(* ===== verification/Models.v ===== *)
(** * The tables of the database and their rows

    One record per SQLAlchemy model, with the columns the modelled code reads or
    writes (other columns, among them most [created_at]/[updated_at] stamps, are
    left out).  Identifiers and foreign keys are strings, except the
    autoincremented ones.  Instants are microseconds since the epoch.
    [BigInteger] amounts are integers; a [Numeric(18,4)] is the integer number of
    its ten-thousandths, on which the code's decimal [+], [-] and comparisons
    are the integer ones. *)
From Stdlib Require Import SpecFloat QArith.
From S2P Require Import Prelude Json Enums.
#[local] Open Scope Z_scope.

(** A [Decimal] of a [Numeric(18,4)] column, in ten-thousandths. *)
Definition decimal := Z.

(** The [Decimal] of an integer amount. *)
Definition dec_of_int (n : Z) : decimal := n * 10000.

(** ** The posting ledger *)

(** A ledger account; [acc_id] is autoincremented. *)
Record Account := MkAccount {
  acc_id : Z;
  acc_client_id : string;
  acc_owner_type : AccountOwnerType.AccountOwnerType;
  acc_owner_id : option string;
  acc_card_id : option string;
  acc_tariff_id : option string;
  acc_currency : string;
  acc_type : AccountType.AccountType;
  acc_status : AccountStatus.AccountStatus;
}.

Definition set_acc_status (v : AccountStatus.AccountStatus) (r : Account) : Account :=
  MkAccount (acc_id r) (acc_client_id r) (acc_owner_type r) (acc_owner_id r)
    (acc_card_id r) (acc_tariff_id r) (acc_currency r) (acc_type r) v.

(** The balances of an account, keyed by the account id. *)
Record AccountBalance := MkAccountBalance {
  bal_current : decimal;
  bal_available : decimal;
  bal_hold : decimal;
  bal_updated_at : option Z;
}.

Definition set_bal_current (v : decimal) (r : AccountBalance) : AccountBalance :=
  MkAccountBalance v (bal_available r) (bal_hold r) (bal_updated_at r).
Definition set_bal_available (v : decimal) (r : AccountBalance) : AccountBalance :=
  MkAccountBalance (bal_current r) v (bal_hold r) (bal_updated_at r).
Definition set_bal_hold (v : decimal) (r : AccountBalance) : AccountBalance :=
  MkAccountBalance (bal_current r) (bal_available r) v (bal_updated_at r).
Definition set_bal_updated_at (v : option Z) (r : AccountBalance) : AccountBalance :=
  MkAccountBalance (bal_current r) (bal_available r) (bal_hold r) v.

(** A posted movement (append only). *)
Record LedgerEntry := MkLedgerEntry {
  le_id : Z;
  le_entry_id : string;
  le_posting_id : string;
  le_account_id : Z;
  le_operation_id : option string;
  le_direction : LedgerDirection.LedgerDirection;
  le_amount : decimal;
  le_currency : string;
  le_balance_before : option decimal;
  le_balance_after : option decimal;
  le_posted_at : Z;
  le_value_date : option Z;
  le_context : option json;
}.

Definition set_le_context (v : option json) (r : LedgerEntry) : LedgerEntry :=
  MkLedgerEntry (le_id r) (le_entry_id r) (le_posting_id r) (le_account_id r)
    (le_operation_id r) (le_direction r) (le_amount r) (le_currency r)
    (le_balance_before r) (le_balance_after r) (le_posted_at r) (le_value_date r) v.

(** A batch of movements, unique by its idempotency key. *)
Record PostingBatch := MkPostingBatch {
  pb_id : string;
  pb_operation_id : option string;
  pb_posting_type : PostingBatchType.PostingBatchType;
  pb_status : PostingBatchStatus.PostingBatchStatus;
  pb_idempotency_key : string;
}.
(** The snapshot the test mode adds to the context ([PYTEST_*] variables set) is
    not modelled: the process runs without them. *)
Definition check_settlement_allocation (invoice : Invoice) (amount : Z)
    (settlement_period_id : string) (source_type : SettlementSourceType.SettlementSourceType)
    (source_id : string) (override : bool) (request_ctx : option RequestContext)
    (audit_ : bool) : PM unit :=
  period ← q_one_or_none (fun d => billing_periods (billing d))
    (fun p => bool_decide (bp_id p = settlement_period_id));
  match period with
  | None =>
      report audit_ (_build_error "invoice" (inv_id invoice)
        [violation "settlement.period_missing" (JStr "period_exists") (JStr settlement_period_id)]
        None None) request_ctx None
  | Some period =>
      match Rules.validate_settlement_period (bp_status period) override with
      | (_ :: _) as period_violations =>
          report audit_ (_build_error "invoice" (inv_id invoice) period_violations None None)
            request_ctx (Some [("settlement_period_id", PStr settlement_period_id)])
      | [] =>
          rows ← gets (invoice_allocations invoice);
          let plus source := if decide (source_type = source) then amount else 0 in
          let total_payments := allocated SettlementSourceType.PAYMENT rows
                                + plus SettlementSourceType.PAYMENT in
          let total_credits := allocated SettlementSourceType.CREDIT_NOTE rows
                               + plus SettlementSourceType.CREDIT_NOTE in
          let total_refunds := allocated SettlementSourceType.REFUND rows
                               + plus SettlementSourceType.REFUND in
          let total_allocated := total_payments - total_credits - total_refunds in
          let net_coverage := inv_amount_paid invoice - inv_amount_refunded invoice
                              - inv_credited_amount invoice in
          match Rules.validate_settlement_total total_allocated net_coverage
                  (invoice_total invoice) with
          | [] => mret tt
          | total_violations =>
              context ← gets (_invoice_snapshot invoice);
              report audit_ (_build_error "invoice" (inv_id invoice) total_violations None
                (Some (context ++
                  [ ("settlement_period_id", JStr settlement_period_id);
                    ("source_type", JStr (SettlementSourceType.value source_type));
                    ("source_id", JStr source_id);
                    ("allocation_totals", JDict [
                      ("total_payments", JInt total_payments);
                      ("total_credits", JInt total_credits);
                      ("total_refunds", JInt total_refunds);
                      ("allocation_count", JInt (Z.of_nat (length rows)));
                      ("net_allocated", JInt total_allocated);
                      ("net_coverage", JInt net_coverage)]) ])))
                request_ctx
                (Some [("settlement_period_id", PStr settlement_period_id);
                       ("invoice_total", PInt (invoice_total invoice))])
          end
      end
  end.

(** The violations of the currencies of the lines' accounts. *)
Definition currency_violations (accounts : list Account) (lines : list ledger_line)
    : list InvariantViolation :=
  flat_map (fun line =>
    match find (fun a => acc_id a =? ll_account_id line) accounts with
    | None => [violation "ledger.account_missing" (JStr "account_exists") (JInt (ll_account_id line))]
    | Some a =>
        if bool_decide (ll_currency line = acc_currency a) then []
        else [violation "ledger.currency_match" (JStr (acc_currency a))
                (JDict [("account_id", JInt (ll_account_id line));
                        ("currency", JStr (ll_currency line))])]
    end) lines.

Definition check_ledger_lines (lines : list ledger_line) (posting_id : string)
    (request_ctx : option RequestContext) : PM unit :=
  match Rules.validate_ledger_lines lines with
  | (_ :: _) as violations =>
      report true (_build_error "ledger_transaction" posting_id violations (Some posting_id) None)
        request_ctx None
  | [] =>
      match lines with
      | [] => mret tt
      | _ =>
          rows ← q_all (fun d => accounts (posting d))
            (fun a => bool_decide (acc_id a ∈ map ll_account_id lines));
          match currency_violations rows lines with
          | [] => mret tt
          | violations =>
              report true (_build_error "ledger_transaction" posting_id violations
                (Some posting_id) None) request_ctx None
          end
      end
  end.
End Service.
End Checker.

(** ** Facts about double entry *)

(** The signed total of a currency. *)
Definition currency_total (c : string) (lines : list ledger_line) : decimal :=
  sum_of (fun l => if decide (ll_currency l = c) then line_delta l else 0) lines.

Definition total_of (c : string) (totals : list (string * decimal)) : decimal :=
  sum_of (fun kv => if decide (kv.1 = c) then kv.2 else 0) totals.

Lemma add_total_of c totals c' d :
  total_of c (Rules.add_total totals c' d) = total_of c totals + (if decide (c' = c) then d else 0).
Proof.
  induction totals as [|[k v] totals IH]; simpl; [lia|].
  destruct (decide (k = c')) as [->|]; simpl; [destruct (decide _); lia|]. rewrite IH. lia.
Qed.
==*==
Return each line from the data where the string "autoincremented" can be found.

    autoincremented ones.  Instants are microseconds since the epoch.
(** A ledger account; [acc_id] is autoincremented. *)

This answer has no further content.